» **EXERCISE**:
Repeat the data in full. No line may differ from the original.

Top of MATERIAL FOR THIS TASK

Lemma run_propagates_match_witness :
  NoDup (map player_id [mo_salah]) /\
  resolve (normalize ucd (player_name mo_salah)) (fpl_lookup ucd [salah_element])
  = Some (101%Z, Containment) /\
  base_id variant_A = player_id mo_salah /\
  nth_error (fst (snd (run ucd [salah_element] [mo_salah] [variant_A]))) 0
  = Some {| ui_id := None; basePlayerId := Some (py "1-variantA");
            ui_photoCode := Some 101%Z |}.
Proof.
  assert (Hnd : NoDup (map player_id [mo_salah]))
    by (constructor; [intros [] | constructor]).
  assert (Hr : resolve (normalize ucd (player_name mo_salah))
                       (fpl_lookup ucd [salah_element])
               = Some (101%Z, Containment)) by reflexivity.
  split; [exact Hnd | split; [exact Hr | split; [reflexivity|]]].
  apply (run_propagates_match ucd [salah_element] [mo_salah] [variant_A]
           0 0 mo_salah variant_A 101%Z Containment Hnd eq_refl Hr).
  - discriminate.
  - reflexivity.
  - reflexivity.
Defined.

(** ** The normaliser on ASCII names *)

(** A test that holds of the 128 ASCII characters holds of each. *)
Lemma ascii_forall (f : char -> bool) :
  forallb f (map N.of_nat (seq 0 128)) = true ->
  forall c, is_ascii c = true -> f c = true.
Proof.
  intros H c Hc; rewrite forallb_forall in H; apply H.
  apply N.ltb_lt in Hc.
  rewrite <- (N2Nat.id c); apply in_map, in_seq; lia.
Qed.

Lemma lower_char_ascii (c : char) :
  is_ascii c = true -> forallb uncapitalised (UCD.lower_char c) = true.
Proof.
  revert c; apply (ascii_forall (fun c => forallb uncapitalised (UCD.lower_char c))).
  vm_compute; reflexivity.
Qed.

Lemma decompose_char_ascii (c : char) :
  is_ascii c = true -> str_eqb (UCD.decompose_char c) [c] = true.
Proof.
  revert c; apply (ascii_forall (fun c => str_eqb (UCD.decompose_char c) [c])).
  vm_compute; reflexivity.
Qed.

Lemma word_char_ascii (c : char) :
  is_ascii c = true ->
  implb (negb (UCD.ascii_upper c) && negb (UCD.space c) && is_word ucd c)
        (plain_char c) = true.
Proof.
  revert c;
    apply (ascii_forall
             (fun c => implb (negb (UCD.ascii_upper c) && negb (UCD.space c)
                              && is_word ucd c) (plain_char c))).
  vm_compute; reflexivity.
Qed.

Lemma plain_char_fixed (c : char) :
  is_ascii c = true ->
  implb (plain_char c)
        (str_eqb (UCD.lower_char c) [c] && str_eqb (UCD.decompose_char c) [c]
         && (UCD.combining_class c =? 0)%N) = true.
Proof.
  revert c;
    apply (ascii_forall
             (fun c => implb (plain_char c)
                         (str_eqb (UCD.lower_char c) [c]
                          && str_eqb (UCD.decompose_char c) [c]
                          && (UCD.combining_class c =? 0)%N))).
  vm_compute; reflexivity.
Qed.

Lemma plain_char_ascii (c : char) : plain_char c = true -> is_ascii c = true.
Proof.
  unfold plain_char, is_ascii, UCD.ascii_lower, UCD.ascii_digit,
    UNDERSCORE, SPACE.
  rewrite !orb_true_iff, !andb_true_iff, !N.leb_le, !N.eqb_eq, N.ltb_lt; lia.
Qed.

Lemma flat_map_singletons (f : char -> str) (s : str) :
  Forall (fun c => f c = [c]) s -> flat_map f s = s.
Proof.
  induction 1 as [|c s Hc _ IH]; simpl; trivial.
  now rewrite Hc, IH.
Qed.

Bottom of MATERIAL FOR THIS TASK

» **EXERCISE RESULT**:
Lemma run_propagates_match_witness :
  NoDup (map player_id [mo_salah]) /\
  resolve (normalize ucd (player_name mo_salah)) (fpl_lookup ucd [salah_element])
  = Some (101%Z, Containment) /\
  base_id variant_A = player_id mo_salah /\
  nth_error (fst (snd (run ucd [salah_element] [mo_salah] [variant_A]))) 0
  = Some {| ui_id := None; basePlayerId := Some (py "1-variantA");
            ui_photoCode := Some 101%Z |}.
Proof.
  assert (Hnd : NoDup (map player_id [mo_salah]))
    by (constructor; [intros [] | constructor]).
  assert (Hr : resolve (normalize ucd (player_name mo_salah))
                       (fpl_lookup ucd [salah_element])
               = Some (101%Z, Containment)) by reflexivity.
  split; [exact Hnd | split; [exact Hr | split; [reflexivity|]]].
  apply (run_propagates_match ucd [salah_element] [mo_salah] [variant_A]
           0 0 mo_salah variant_A 101%Z Containment Hnd eq_refl Hr).
  - discriminate.
  - reflexivity.
  - reflexivity.
Defined.

(** ** The normaliser on ASCII names *)

(** A test that holds of the 128 ASCII characters holds of each. *)
Lemma ascii_forall (f : char -> bool) :
  forallb f (map N.of_nat (seq 0 128)) = true ->
  forall c, is_ascii c = true -> f c = true.
Proof.
  intros H c Hc; rewrite forallb_forall in H; apply H.
  apply N.ltb_lt in Hc.
  rewrite <- (N2Nat.id c); apply in_map, in_seq; lia.
Qed.

Lemma lower_char_ascii (c : char) :
  is_ascii c = true -> forallb uncapitalised (UCD.lower_char c) = true.
Proof.
  revert c; apply (ascii_forall (fun c => forallb uncapitalised (UCD.lower_char c))).
  vm_compute; reflexivity.
Qed.

Lemma decompose_char_ascii (c : char) :
  is_ascii c = true -> str_eqb (UCD.decompose_char c) [c] = true.
Proof.
  revert c; apply (ascii_forall (fun c => str_eqb (UCD.decompose_char c) [c])).
  vm_compute; reflexivity.
Qed.

Lemma word_char_ascii (c : char) :
  is_ascii c = true ->
  implb (negb (UCD.ascii_upper c) && negb (UCD.space c) && is_word ucd c)
        (plain_char c) = true.
Proof.
  revert c;
    apply (ascii_forall
             (fun c => implb (negb (UCD.ascii_upper c) && negb (UCD.space c)
                              && is_word ucd c) (plain_char c))).
  vm_compute; reflexivity.
Qed.

Lemma plain_char_fixed (c : char) :
  is_ascii c = true ->
  implb (plain_char c)
        (str_eqb (UCD.lower_char c) [c] && str_eqb (UCD.decompose_char c) [c]
         && (UCD.combining_class c =? 0)%N) = true.
Proof.
  revert c;
    apply (ascii_forall
             (fun c => implb (plain_char c)
                         (str_eqb (UCD.lower_char c) [c]
                          && str_eqb (UCD.decompose_char c) [c]
                          && (UCD.combining_class c =? 0)%N))).
  vm_compute; reflexivity.
Qed.

Lemma plain_char_ascii (c : char) : plain_char c = true -> is_ascii c = true.
Proof.
  unfold plain_char, is_ascii, UCD.ascii_lower, UCD.ascii_digit,
    UNDERSCORE, SPACE.
  rewrite !orb_true_iff, !andb_true_iff, !N.leb_le, !N.eqb_eq, N.ltb_lt; lia.
Qed.

Lemma flat_map_singletons (f : char -> str) (s : str) :
  Forall (fun c => f c = [c]) s -> flat_map f s = s.
Proof.
  induction 1 as [|c s Hc _ IH]; simpl; trivial.
  now rewrite Hc, IH.
Qed.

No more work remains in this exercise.